I decided to be a Vegan for lent, despite a complete lack of belief in God in general and Christianity in particular. Yes, I borrowed the bits I needed and left the whole ‘Jesus’ thing but who doesn’t? Find me one person who turns down the presents and turkey and cake at Christmas?
If we can borrow Christmas Dinner from the Christians I figure I might as well borrow a bit that’s intended to make us stop and think about something that we normally take for granted.
Besides, Steve bet me £10 that I couldn’t do it.
Even though I spend a good part of every day missing cheese, and the easiness of just going to KFC on the way to work or Burger King at two in the morning, it’s not as dramatic a change as I thought it would be. I assumed I’d struggle to find things to eat, and get to explore all kinds of things I’d never normally get to try.
I thought I’d have something more worth blogging about…
As it turns out, I’m eating pretty much the same stuff as I normally would, just more often and with fewer variations. It’s costing me less overall as I don’t have to spend money on meat and fish.

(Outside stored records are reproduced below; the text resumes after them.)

(* ===== verification/TcpCc.v ===== *)
(** * Congestion control

    [kernel/src/driver/net/proto/tcp/cc/mod.rs] with New CWV ([cwv.rs]) and
    byte counting ([abc.rs]).  CUBIC computes in [f64]: the operations are
    those of IEEE binary64 ([SpecFloat]); [libm]'s [cbrt] is a parameter. *)

From S2P Require Import Prelude Float Time ReceiveBuffer TcpTypes TcpSack.

(** The third-party [libm]. *)
Class Libm := { cbrt : f64 → f64 }.

(** ** New CWV *)

Definition cwv_note_validated (t : TcpControlBlock) : TcpControlBlock :=
  if negb (Cwv.enabled (cwv t)) then t
  else t <| cwv; Cwv.validated := true |> <| cwv; Cwv.app_limited_since := None |>.

Definition cwv_note_app_limited (now : Instant) (t : TcpControlBlock) : TcpControlBlock :=
  if negb (Cwv.enabled (cwv t)) then t
  else
    let t := t <| cwv; Cwv.validated := false |> in
    match Cwv.app_limited_since (cwv t) with
    | None => t <| cwv; Cwv.app_limited_since := Some now |>
    | Some _ => t
    end.

Definition cwv_reduce_cwnd (t : TcpControlBlock) (reason : Cwv.CwvReduceReason)
  : res TcpControlBlock :=
  let pipe := Z.max (Cwv.pipe_max (cwv t)) (flight_size_bytes t) in
  twice ← mul_chk U32 2 (effective_mss t);
  let floor := Z.max twice 1 in
  let target := Z.max pipe floor in
  let t :=
    if target <? cwnd t then
      let t := t <| cwnd := target |> in
      let t := if ssthresh t <? cwnd t then t <| ssthresh := cwnd t |> else t in
      match reason with
      | Cwv.Idle => t <| cwv; Cwv.idle_reduce := sat_add U32 (Cwv.idle_reduce (cwv t)) 1 |>
      | Cwv.AppLimited =>
          t <| cwv; Cwv.applim_reduce := sat_add U32 (Cwv.applim_reduce (cwv t)) 1 |>
      end
    else t in
  Ret (t <| cwv; Cwv.pipe_max := pipe |>).

(** ** CUBIC *)

Definition calculate_cubic_window (cubic : Cubic.CubicState) (elapsed : Duration) : Z :=
  let t := f64_div (f64_of elapsed) (f64_of 1000000000) in
  let k := f64_div (f64_of (Cubic.k_ns cubic)) (f64_of 1000000000) in
  let c := f64_div (f64_of (Cubic.c cubic)) (f64_of 1024) in
  let diff := f64_sub t k in
  let w := f64_add (f64_mul c (f64_mul (f64_mul diff diff) diff)) (f64_of (Cubic.w_max cubic)) in
  if f64_is_nan w || f64_lt w (f64_of 0) then Cubic.w_max cubic
  else f64_to_uint (U32 - 1) w.

(** ** Growth *)

(** [raw] selects the shadow window and its accumulator. *)
Definition wnd (raw : bool) (t : TcpControlBlock) : Z :=
  if raw then Cwv.cwnd_raw (cwv t) else cwnd t.
Definition set_wnd (raw : bool) (v : Z) (t : TcpControlBlock) : TcpControlBlock :=
  if raw then t <| cwv; Cwv.cwnd_raw := v |> else t <| cwnd := v |>.
Definition accum (raw : bool) (t : TcpControlBlock) : Z :=
  if raw then Abc.ca_accum_raw (abc t) else Abc.ca_accum (abc t).
Definition set_accum (raw : bool) (v : Z) (t : TcpControlBlock) : TcpControlBlock :=
  if raw then t <| abc; Abc.ca_accum_raw := v |> else t <| abc; Abc.ca_accum := v |>.

Definition grow_slow_start (raw : bool) (bytes_acked l_bytes : Z) (t : TcpControlBlock)
  : TcpControlBlock :=
  let credit := Z.min bytes_acked l_bytes in
  let t := if credit <? bytes_acked
           then t <| abc; Abc.ss_capped := sat_add U32 (Abc.ss_capped (abc t)) 1 |> else t in
  let t := set_wnd raw (sat_add U32 (wnd raw t) credit) t in
  t <| abc; Abc.bytes_credited := sat_add U64 (Abc.bytes_credited (abc t)) credit |>.

(** One round of the accumulator loop, on the control block and [reno_wnd]. *)
Definition reno_step (raw : bool) (smss : Z) (s : TcpControlBlock * Z)
  : res ((TcpControlBlock * Z) + (TcpControlBlock * Z)) :=
  let '(t, reno_wnd) := s in
  if (reno_wnd =? 0) || (accum raw t <? reno_wnd) then Ret (inr (t, reno_wnd)) else
  a ← sub_chk U32 (accum raw t) reno_wnd;
  let t := set_accum raw a t in
  let t := t <| abc; Abc.ca_increments := sat_add U32 (Abc.ca_increments (abc t)) 1 |> in
  Ret (inl (t, sat_add U32 reno_wnd smss)).

(** The window the algorithm in use picks, given Reno's. *)
Definition apply_algorithm (now : Instant) (raw : bool) (smss reno_wnd : Z) (t : TcpControlBlock)
  : TcpControlBlock :=
  match congestion_control t with
  | CcCubic cubic =>
      let target := Z.max (calculate_cubic_window cubic (elapsed now (Cubic.epoch_start cubic)))
                          reno_wnd in
      if wnd raw t <? target then
        set_wnd raw (sat_add U32 (wnd raw t) (Z.min (target - wnd raw t) smss)) t
      else set_wnd raw reno_wnd t
  | CcReno _ => set_wnd raw reno_wnd t
  end.

Definition grow_avoidance (now : Instant) (raw : bool) (bytes_acked smss : Z)
    (t : TcpControlBlock) : res TcpControlBlock :=
  let t := set_accum raw (sat_add U32 (accum raw t) bytes_acked) t in
  let t := if raw then t else
    t <| abc; Abc.bytes_credited := sat_add U64 (Abc.bytes_credited (abc t)) bytes_acked |> in
  '(t, reno_wnd) ← while_loop (reno_step raw smss) 4294967297 (t, wnd raw t);
  Ret (apply_algorithm now raw smss reno_wnd t).

Definition grow_cwnd_value (now : Instant) (t : TcpControlBlock) (raw : bool) (bytes_acked : Z)
  : res TcpControlBlock :=
  if bytes_acked =? 0 then Ret t else
  let smss := Z.max (effective_mss t) 1 in
  let l_bytes := sat_mul U32 smss (Abc.l_smss (abc t)) in
  if wnd raw t <? ssthresh t then Ret (grow_slow_start raw bytes_acked l_bytes t)
  else grow_avoidance now raw bytes_acked smss t.

(** The two reductions of New CWV at time [n]. *)
Definition cwv_gate (n : Instant) (t : TcpControlBlock) : res TcpControlBlock :=
  t ← (if rto t <? elapsed n (Cwv.last_data_tx (cwv t)) then cwv_reduce_cwnd t Cwv.Idle
       else Ret t);
  match Cwv.app_limited_since (cwv t) with
  | Some since =>
      if rto t <=? elapsed n since then
        t ← cwv_reduce_cwnd t Cwv.AppLimited;
        Ret (t <| cwv; Cwv.app_limited_since := Some n |>)
      else Ret t
  | None => Ret t
  end.

(** [now] holds the readings of the shadow growth, of the gate and of the
    real growth. *)
Definition update_congestion_window (now : clock) (t : TcpControlBlock) (bytes_acked : Z)
  : res TcpControlBlock :=
  if in_fast_recovery t then Ret t else
  t ← grow_cwnd_value (now 0%nat) t true bytes_acked;
  if negb (Cwv.enabled (cwv t)) then Ret (t <| cwnd := Cwv.cwnd_raw (cwv t) |>) else
  t ← cwv_gate (now 1%nat) t;
  if negb (Cwv.validated (cwv t)) then
    Ret (t <| cwv; Cwv.no_increase := sat_add U32 (Cwv.no_increase (cwv t)) 1 |>)
  else
    let t := t <| cwv; Cwv.validated := false |> <| cwv; Cwv.pipe_max := 0 |> in
    grow_cwnd_value (now 2%nat) t false bytes_acked.

(** ** Multiplicative decrease *)

(** [(w * beta) >> 10], computed on 64 bits. *)
Definition beta_cut (w beta : Z) : res Z :=
  p ← mul_chk U64 w beta; Ret (Z.shiftr p 10 mod U32).

Definition cubic_w_max (cw prev : Z) : res Z :=
  if cw <? prev then n ← mul_chk U32 cw 9; Ret (n / 10) else Ret cw.

Section Decrease.
Context `{Libm}.

(** K, in nanoseconds. *)
Definition cubic_k (cubic : Cubic.CubicState) (cw : Z) : Z :=
  let diff := f64_of (sat_sub (Cubic.w_max cubic) cw) in
  let c := f64_div (f64_of (Cubic.c cubic)) (f64_of 1024) in
  let k_s := if f64_lt (f64_of 0) diff && f64_lt (f64_of 0) c then cbrt (f64_div diff c)
             else f64_of 0 in
  f64_to_uint (U64 - 1) (f64_mul k_s (f64_of 1000000000)).

Definition cubic_decrease (now : Instant) (smss : Z) (cubic : Cubic.CubicState)
    (t : TcpControlBlock) : res TcpControlBlock :=
  let prev := Cubic.last_max_cwnd cubic in
  let cubic := cubic <| Cubic.epoch_start := now |> <| Cubic.last_max_cwnd := cwnd t |> in
  wm ← cubic_w_max (cwnd t) prev;
  let cubic := cubic <| Cubic.w_max := wm |> in
  ss ← beta_cut (cwnd t) (Cubic.beta cubic);
  let t := t <| ssthresh := ss |> in
  infl ← mul_chk U32 3 smss;
  cw ← add_chk U32 ss infl;
  let t := t <| cwnd := cw |> in
  raw_ss ← beta_cut (Cwv.cwnd_raw (cwv t)) (Cubic.beta cubic);
  raw ← add_chk U32 raw_ss infl;
  let t := t <| cwv; Cwv.cwnd_raw := raw |> in
  let cubic := cubic <| Cubic.recover := snd_nxt t |> in
  let cubic := cubic <| Cubic.k_ns := cubic_k cubic cw |> in
  Ret (t <| congestion_control := CcCubic cubic |>).

Definition reno_decrease (flight smss : Z) (reno : Reno.RenoState) (t : TcpControlBlock)
  : res TcpControlBlock :=
  twice ← mul_chk U32 2 smss;
  let ss := Z.max (flight / 2) twice in
  let t := t <| ssthresh := ss |> in
  infl ← mul_chk U32 3 smss;
  cw ← add_chk U32 ss infl;
  let t := t <| cwnd := cw |> in
  let t := t <| cwv; Cwv.cwnd_raw :=
                  sat_add U32 (Z.max (Cwv.cwnd_raw (cwv t) / 2) twice) infl |> in
  Ret (t <| congestion_control := CcReno (reno <| Reno.recover := snd_nxt t |>) |>).

Definition on_congestion_event (now : Instant) (t : TcpControlBlock) : res TcpControlBlock :=
  let flight := if Sack.enabled (sack t) then sack_pipe_bytes t else flight_size_bytes t in
  let smss := Z.max (effective_mss t) 1 in
  t ← (match congestion_control t with
       | CcCubic cubic => cubic_decrease now smss cubic t
       | CcReno reno => reno_decrease flight smss reno t
       end);
  Ret (t <| abc := Abc.clear_accumulators (abc t) |>).
End Decrease.

(** SND.NXT at the loss, whichever algorithm runs. *)
Definition recover_point (t : TcpControlBlock) : Z :=
  match congestion_control t with
  | CcReno r => Reno.recover r
  | CcCubic c => Cubic.recover c
  end.

(** ** Well-formed windows *)

Record cc_ok (t : TcpControlBlock) : Prop := {
  cc_cwnd : u32 (cwnd t);
  cc_raw : u32 (Cwv.cwnd_raw (cwv t));
  cc_ssthresh : u32 (ssthresh t);
  cc_mss : 1 ≤ effective_mss t ≤ MSS;
  cc_accum : u32 (Abc.ca_accum (abc t));
  cc_accum_raw : u32 (Abc.ca_accum_raw (abc t));
  cc_l : Abc.l_smss (abc t) = 2;
  cc_pipe : u32 (Cwv.pipe_max (cwv t))
}.

(** Growth touches the two windows and the counters of ABC only. *)
Definition cc_frame (t t' : TcpControlBlock) : Prop :=
  t' = t <| cwnd := cwnd t' |> <| cwv := cwv t' |> <| abc := abc t' |> ∧
  cwv t' = (cwv t) <| Cwv.cwnd_raw := Cwv.cwnd_raw (cwv t') |>.

Lemma cc_frame_fields t t' : cc_frame t t' →
  ssthresh t' = ssthresh t ∧ effective_mss t' = effective_mss t ∧
  congestion_control t' = congestion_control t ∧ rto t' = rto t ∧ snd_una t' = snd_una t ∧
  snd_nxt t' = snd_nxt t ∧ in_fast_recovery t' = in_fast_recovery t ∧
  retransmission_queue t' = retransmission_queue t.
Proof. intros [-> _]. repeat split; reflexivity. Qed.

Lemma wnd_u32 raw t : cc_ok t → u32 (wnd raw t).
Proof. intros []. by destruct raw. Qed.

Lemma accum_u32 raw t : cc_ok t → u32 (accum raw t).
Proof. intros []. by destruct raw. Qed.

Lemma set_wnd_ok raw v t : cc_ok t → u32 v →
  cc_ok (set_wnd raw v t) ∧ wnd raw (set_wnd raw v t) = v ∧
  wnd (negb raw) (set_wnd raw v t) = wnd (negb raw) t ∧ cc_frame t (set_wnd raw v t) ∧
  abc (set_wnd raw v t) = abc t.
Proof.
  intros [] Hv. unfold set_wnd, wnd.
  split; [destruct raw; constructor; rsimp; assumption|].
  split; [destruct raw; reflexivity|]. split; [destruct raw; reflexivity|].
  split; [|destruct raw; reflexivity].
  split; [destruct t; destruct raw; reflexivity|].
  destruct raw; rsimp; [reflexivity|]. destruct (cwv t). reflexivity.
Qed.

(** The accumulator loop: each SMSS of growth is paid for with a window's
    worth of acknowledged bytes. *)
Lemma reno_loop raw smss t :
  cc_ok t → 0 ≤ smss →
  returns (while_loop (reno_step raw smss) 4294967297 (t, wnd raw t)) (λ '(t', w),
    wnd raw t ≤ w < U32 ∧ cc_ok t' ∧ t' = t <| abc := abc t' |> ∧
    0 ≤ accum raw t' ≤ accum raw t ∧ (w = 0 ∨ accum raw t' < w) ∧
    (w - wnd raw t) * wnd raw t ≤ smss * (accum raw t - accum raw t')).
Proof.
  intros Hok Hs. pose proof (accum_u32 raw t Hok) as Ha0. pose proof (wnd_u32 raw t Hok) as Hw0.
  apply while_loop_total with
    (I := λ '(t', w), wnd raw t ≤ w < U32 ∧ cc_ok t' ∧ t' = t <| abc := abc t' |> ∧
            0 ≤ accum raw t' ≤ accum raw t ∧
            (w - wnd raw t) * wnd raw t ≤ smss * (accum raw t - accum raw t'))
    (m := λ '(t', w), accum raw t').
  - intros [t' w] (Hw & Hok' & Hf & Ha & Hg) _. unfold reno_step. ints.
    destruct (Z.eqb_spec w 0) as [->|Hw1]; simpl.
    { apply returns_ret. repeat (split; [assumption || lia|]). lia. }
    destruct (Z.ltb_spec (accum raw t') w) as [Hlt|Hge].
    { apply returns_ret. repeat (split; [assumption || lia|]). lia. }
    rewrite sub_chk_ret, ret_bind by lia. apply returns_ret.
    match goal with |- context [sat_add U32 (Abc.ca_increments (abc ?x)) 1] => set (t2 := x) end.
    assert (Hacc : accum raw (t2 <| abc; Abc.ca_increments :=
                     sat_add U32 (Abc.ca_increments (abc t2)) 1 |>) = accum raw t' - w)
      by (unfold accum, t2, set_accum; destruct raw; reflexivity).
    rewrite Hacc. split; [|lia]. split; [unfold sat_add; lia|]. split; [|split; [|split; [lia|]]].
    + destruct Hok'. unfold t2, set_accum.
      destruct raw; constructor; rsimp; auto; unfold accum in *; ints; lia.
    + unfold t2, set_accum. rewrite Hf. destruct raw; reflexivity.
    + assert ((sat_add U32 w smss - wnd raw t) * wnd raw t
              ≤ (w - wnd raw t) * wnd raw t + smss * wnd raw t) by (unfold sat_add; nia).
      nia.
  - ints. split; [lia|]. split; [assumption|]. split; [destruct t; reflexivity|]. split; lia.
  - ints. lia.
Qed.

Lemma cc_frame_abc a t : cc_frame t (t <| abc := a |>).
Proof. split; [destruct t; reflexivity|rsimp; destruct (cwv t); reflexivity]. Qed.

Lemma cc_frame_trans t1 t2 t3 : cc_frame t1 t2 → cc_frame t2 t3 → cc_frame t1 t3.
Proof.
  intros [H1 H2] [H3 H4]. split.
  - rewrite H3. rewrite H1 at 1. destruct t1; reflexivity.
  - rewrite H4. rewrite H2 at 1. reflexivity.
Qed.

And takeaway.
The biggest drama was right at the start, as I didn’t realise that Quorn has egg in it, but then I also didn’t realise how good green lentils in a can are (really, make it like bolognese and try for yourself!).
I don’t miss meat at all, and I love houmous enough that I barely miss cheese in my sandwiches. It gets annoying when I want to make a recipe: lasagne, pizza, pie from the Pieminister book I bought Steve for his Birthday.

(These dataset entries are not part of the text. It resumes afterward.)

Lemma send_step_spec now t :
  tcb_ok t →
  returns (send_step now t) (λ '(turn, t'),
    match turn with
    | Halt => tx_view t' = tx_view t ∧ halt_reason (now 0%nat) t'
    | Emit o => ∃ n seg, 1 ≤ n ≤ effective_mss t ∧ n ≤ zlen (send_buffer t) ∧
        wsub (snd_nxt t) (snd_una t) + n ≤ Z.min (snd_wnd t) (cwnd t) ∧
        data_segment t n o seg ∧ tx_view t' = tx_view (after_send n seg t)
    end).
Proof.
  intros Ht. pose proof Ht as []. pose proof (zlen_nonneg (send_buffer t)). unfold send_step.
  destruct (Z.eqb_spec (zlen (send_buffer t)) 0) as [E0|E0].
  { apply returns_ret. set (t' := _ <| pacing := _ |>).
    assert (Hv : tx_view t' = tx_view t) by (rewrite <- (view_app_limited (now 0%nat) t); reflexivity).
    split; [exact Hv|left]. apply zlen_zero_inv. unfold tx_view in Hv. congruence. }
  pose proof (view_hold t (now 0%nat)) as Hhold.
  destruct (pacing_should_hold t (now 0%nat)) as [hold t1] eqn:Eh. simpl in Hhold.
  destruct hold.
  { apply returns_ret. split; [assumption|]. right; left. unfold pacing_should_hold in Eh.
    destruct (Pacing.enabled (pacing t)) eqn:Ep; simpl in Eh; [|congruence].
    destruct (bool_decide _); [congruence|].
    destruct (Pacing.next_tx (pacing t)) as [d|] eqn:Ed; [|congruence].
    destruct (Z.ltb_spec (now 0%nat) d); [|congruence]. injection Eh as <-. rsimp. eauto. }
  assert (Et1 : t1 = t).
  { unfold pacing_should_hold in Eh. destruct (_ || _); [congruence|].
    destruct (Pacing.next_tx (pacing t)) as [d|]; [|congruence]. destruct (_ <? _); congruence. }
  subst t1. clear Eh Hhold. cbv zeta. set (in_flight := wsub (snd_nxt t) (snd_una t)).
  set (t1 := t <| cwv; Cwv.pipe_max := _ |>).
  assert (H1 : tx_view t1 = tx_view t) by reflexivity.
  change (nagle_enabled t1) with (nagle_enabled t). change (send_buffer t1) with (send_buffer t).
  change (effective_mss t1) with (effective_mss t). change (snd_wnd t1) with (snd_wnd t).
  change (cwnd t1) with (cwnd t). change (Frto.phase (frto t1)) with (Frto.phase (frto t)).
  destruct (nagle_enabled t && negb (bool_decide (Frto.phase (frto t) = Frto.Step2)) && (0 <? in_flight) &&
     (zlen (send_buffer t) <? effective_mss t)) eqn:En.
  { apply returns_ret. rewrite !andb_true_iff in En. destruct En as [[[En _] Hf] Hl].
    assert (Hv : tx_view (cwv_note_app_limited (now 1%nat) t1) = tx_view t) by (rewrite view_app_limited; exact H1).
    split; [exact Hv|]. apply (halt_nagle _ t); [exact Hv| |lia|lia].
    rewrite nagle_app_limited. exact En. }
  destruct ((Z.min (snd_wnd t) (cwnd t) <=? in_flight) || (snd_wnd t =? 0)) eqn:Ew.
  { apply returns_ret. split; [rewrite view_blocked; assumption|].
    apply (halt_window _ t); [rewrite view_blocked; assumption|]. fold in_flight.
    pose proof (wsub_u32 (snd_nxt t) (snd_una t)). fold in_flight in H0. ints. lia. }
  set (t2 := t1 <| persist_timer := None |>). change (send_buffer t2) with (send_buffer t).
  set (n := Z.min (Z.min (zlen (send_buffer t)) (sat_sub (Z.min (snd_wnd t) (cwnd t)) in_flight)) (effective_mss t)).
  assert (Hn : 1 ≤ n ≤ effective_mss t ∧ n ≤ zlen (send_buffer t) ∧ in_flight + n ≤ Z.min (snd_wnd t) (cwnd t))
    by (unfold n, sat_sub; lia).
  destruct (Z.eqb_spec n 0); [lia|].
  assert (Ht2 : tcb_ok t2) by (apply (tcb_ok_view t); [reflexivity|assumption]).
  destruct (emit_segment_spec (λ i, now (1 + i)%nat) in_flight n t2) as ([turn t'] & -> & o & seg & -> & Hds & Hv);
    [assumption|unfold MSS in *; lia|change (send_buffer t2) with (send_buffer t); lia|].
  apply returns_ret. exists n, seg. split; [lia|]. split; [lia|]. split; [lia|].
  split; [destruct Hds; constructor; assumption|]. rewrite Hv. apply tx_view_send. reflexivity.
Qed.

Vegan Fajitas are as good as non-vegan, and I put more effort into my Guacamole than I would have done. I invented something so good to spread on toast that it’s better than cheese. (Half a cup of semi-dried tomatoes, a tablespoon of Jalapenos, and a tablespoon of olives blended into a paste. Try it Try it Try it) I remembered Pesto exists, and discovered Hazelnut milk…I invented a rather wonderful sweet and sour vegetable recipe that I would never have tried before. So many times I’ve used meat or cheese rather than having to think about what else would make a heap of vegetables into a delicious meal (jalapenos, sweet chilli sauce and garlic work just as well).

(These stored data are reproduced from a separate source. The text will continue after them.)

(* ===== verification/TcpConnect.v ===== *)
(** * Active open and blocking reads

    [driver/connect.rs].  The two calls that block give the processor away
    in a loop; what other threads do meanwhile is a computation [others] on
    the shared world, a parameter of the definitions. *)

From S2P Require Import Prelude Time ReceiveBuffer TcpTypes TcpOptions TcpChecksum TcpSack TcpTimestamp TcpWindow.
From S2P Require Import NetWorld TcpOutOptions TcpWire TcpSend TcpRetransmit TcpRecv.

(** ** The SYN *)

Definition alloc_ephemeral_port : M Z :=
  r ← rdrand;
  let random_val := default 0 r mod U16 in
  lift (add_chk U16 49152 (random_val mod 16384)).

(** The new control block; five readings. *)
Definition active_block (now : clock) (rdrand : option Z) (iss : Z)
    (settings : Settings.TcpSessionSettings) (tuple : Tuple.ConnectionTuple) (socket : Sock.Socket)
  : res TcpControlBlock :=
  let settings := settings <| Settings.receive_buffer_size :=
                    clamp_tcp_receive_buffer_bytes (Settings.receive_buffer_size settings) |> in
  t ← apply_receive_path settings (tcb_new iss tuple socket settings rdrand now);
  Ret (t <| state := SynSent |> <| snd_nxt := wadd iss 1 |>).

The absolute worst part is how little I can eat from restaurants. Bizzarely, I find that pizza-type places are better than classier real food options. If I want to go to Pizza Hut, I can just get them to leave the cheese off, and pick delicious toppings like Jalapeno and Pineapple. This worked particularly well today even though Steve had a blue cheese and mushroom Pizza just LOOKING at me.
If I want to go to Pieminister however, I can get them to leave the cheese and dressing off my salad, which I can eat plain from a plate with no pie. Still, I completely believe that I could happily be Vegetarian if I didn’t ever want to go out for dinner.
What I notice most is how much I’d eat before, simply because it was there: Plates of cakes in work, McDonalds (which I’ve never particularly been fond of) just because Steve wants it. Pizza just because it’s more fun to sit on my bum than go to the kitchen. I haven’t deliberately given in yet, but one time I accidentally gulped down a handful of Milkyway Chocolate Stars because someone offered them to me and I was too busy fighting with someone about a bingo welcome bonus (they expire after 30 DAYS, PEOPLE!) to think about it. I understand for the first time the appeal of ‘diets’, however ridiculous (no carbs! only orange foods! only things with the words ‘Jenny Craig’ written on them! etc etc) because if you’re sticking to a black and white list of Yes and No foods then you know the rules, even if they don’t make sense, and though you have reasons and excuses for eating something not on the list, the simple fact that it’s not on the list stops you. So much of being a Vegan doesn’t make the absolute most sense, health-wise (such as the time I ate chips wrapped in bread when what I actually wanted was a flame-grilled chicken and mushroom kebab with salad) or moral-wise (it can do, if you try hard enough, but even being a vegan is far from perfect) but overall I feel like it’s an improvement on both parts.
Then there’s days like today, when I get in from work, stand in front of the fridge while Steve makes himself a bagel and I eat an entire packet of marinated Tofu just because it’s there.
To demonstrate exactly what I’m doing, here’s a sample menu from a good day:
Two Kiwi Fruit and a soya yoghurt for breakfast
Houmous Olives and Tomatoes on toast for lunch (in which I notice I don’t like white bread AT ALL)
Falafels, guacamole and peas with butternut squash for dinner
Banana from the free work fruit bowl
An entire bar of dark chocolate
Multivitamins + iron because I remembered.
And from a bad day:
75 grams of dark chocolate, 2 Soya Creme Caramels for lunch
Half a litre of chocolate Soya milk
Toast, with marmalade
Some olives eaten from a jar
Half a bottle of Margarita mix from a lovely trustworthy man called “Cactus Jack” who sells his product for £4 a litre in Lidl
Chips, wrapped in Naan bread, spread with Chilli Sauce
I’m still less than a third of the way into it, so I’ll keep y’all updated.
Eventually I’ll get round to writing down some of my thoughts about the moral side of eating, and being a vegan.